(STUDY MATERIAL begins)
Lemma processed_weight T n w w' :
  processed_rows T n w w' →
  (∀ j, 0 ≤ j < Z.of_nat n → (row_weight cap (acts_ w' j) ≤ row_weight cap (acts_ w j))%nat) ∧
  (∀ j a, acts_ w j = Some a → 0 ≤ j < Z.of_nat n → action_is "retrying" a = true →
     coalesce (ac_next_attempt_at_ms a) 0 ≤ unix_milli T →
     (row_weight cap (acts_ w' j) < row_weight cap (acts_ w j))%nat).
Proof using.
  intros Hp. split; intros j.
  - intros Hj. specialize (Hp j). rewrite decide_True in Hp by done.
    destruct Hp as (a & a' & Ha & -> & Hpr). apply progressed_weight in Hpr.
    destruct Ha as [->|(-> & Hc & Hw)]; [done|]. rewrite (waiting_weight cap a) in Hpr.
    + by rewrite Hc, Z.sub_0_r in Hpr.
    + unfold action_waiting. by rewrite Hw.
  - intros a Ha Hj Hr Hd. specialize (Hp j). rewrite decide_True in Hp by done.
    destruct Hp as (a0 & a' & [Ha0|(Ha0 & _)] & -> & Hpr); [|by rewrite Ha in Ha0].
    rewrite Ha. rewrite Ha in Ha0. injection Ha0 as <-. by apply (progressed_due cap T).
Qed.

Lemma processed_shape T n w w' j a' :
  processed_rows T n w w' → acts_ w' j = Some a' →
  0 ≤ j < Z.of_nat n ∧ (action_ended a' ∨ action_is "retrying" a' = true).
Proof using.
  intros Hp Ha'. specialize (Hp j). destruct (decide _) as [Hj|]; [|by rewrite Hp in Ha'].
  destruct Hp as (a & a2 & _ & Ha2 & Hpr). simplify_eq. split; [done|]. by eapply progressed_shape.
Qed.

(** Where a pass leaves its event: ended, or waiting for the earliest of its
    retries with a smaller weight. *)
Definition pass_outcome (T : Z) (n : nat) (w w' : world) : Prop :=
  gone w' ∨
  ∃ e m j a, events (w_db w') !! id = Some e ∧ ev_status e = "retrying"%string ∧
    ev_next_attempt_at_ms e = Some m ∧ 0 ≤ j < Z.of_nat n ∧ acts_ w' j = Some a ∧
    action_is "retrying" a = true ∧ ac_next_attempt_at_ms a = Some m ∧
    (plan_weight cap n (acts_ w') ≤ plan_weight cap n (acts_ w))%nat ∧
    (∀ j a, acts_ w j = Some a → 0 ≤ j < Z.of_nat n → action_is "retrying" a = true →
       coalesce (ac_next_attempt_at_ms a) 0 ≤ unix_milli T →
       (plan_weight cap n (acts_ w') < plan_weight cap n (acts_ w))%nat).

Definition pass_rows (n : nat) (w w' : world) : Prop := ∀ j a', acts_ w' j = Some a' →
  0 ≤ j < Z.of_nat n ∧ (acts_ w j = Some a' ∨ action_is "pending" a' = false).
(STUDY MATERIAL ends)
▶ REQUIRED ACTION
All lines from the beginning of the listing through the one with "rewrite Ha. rewrite" are to be restated word for word, and only those.

▶ ANSWER BOX
Lemma processed_weight T n w w' :
  processed_rows T n w w' →
  (∀ j, 0 ≤ j < Z.of_nat n → (row_weight cap (acts_ w' j) ≤ row_weight cap (acts_ w j))%nat) ∧
  (∀ j a, acts_ w j = Some a → 0 ≤ j < Z.of_nat n → action_is "retrying" a = true →
     coalesce (ac_next_attempt_at_ms a) 0 ≤ unix_milli T →
     (row_weight cap (acts_ w' j) < row_weight cap (acts_ w j))%nat).
Proof using.
  intros Hp. split; intros j.
  - intros Hj. specialize (Hp j). rewrite decide_True in Hp by done.
    destruct Hp as (a & a' & Ha & -> & Hpr). apply progressed_weight in Hpr.
    destruct Ha as [->|(-> & Hc & Hw)]; [done|]. rewrite (waiting_weight cap a) in Hpr.
    + by rewrite Hc, Z.sub_0_r in Hpr.
    + unfold action_waiting. by rewrite Hw.
  - intros a Ha Hj Hr Hd. specialize (Hp j). rewrite decide_True in Hp by done.
    destruct Hp as (a0 & a' & [Ha0|(Ha0 & _)] & -> & Hpr); [|by rewrite Ha in Ha0].
    rewrite Ha. rewrite Ha in Ha0. injection Ha0 as <-. by apply (progressed_due cap T).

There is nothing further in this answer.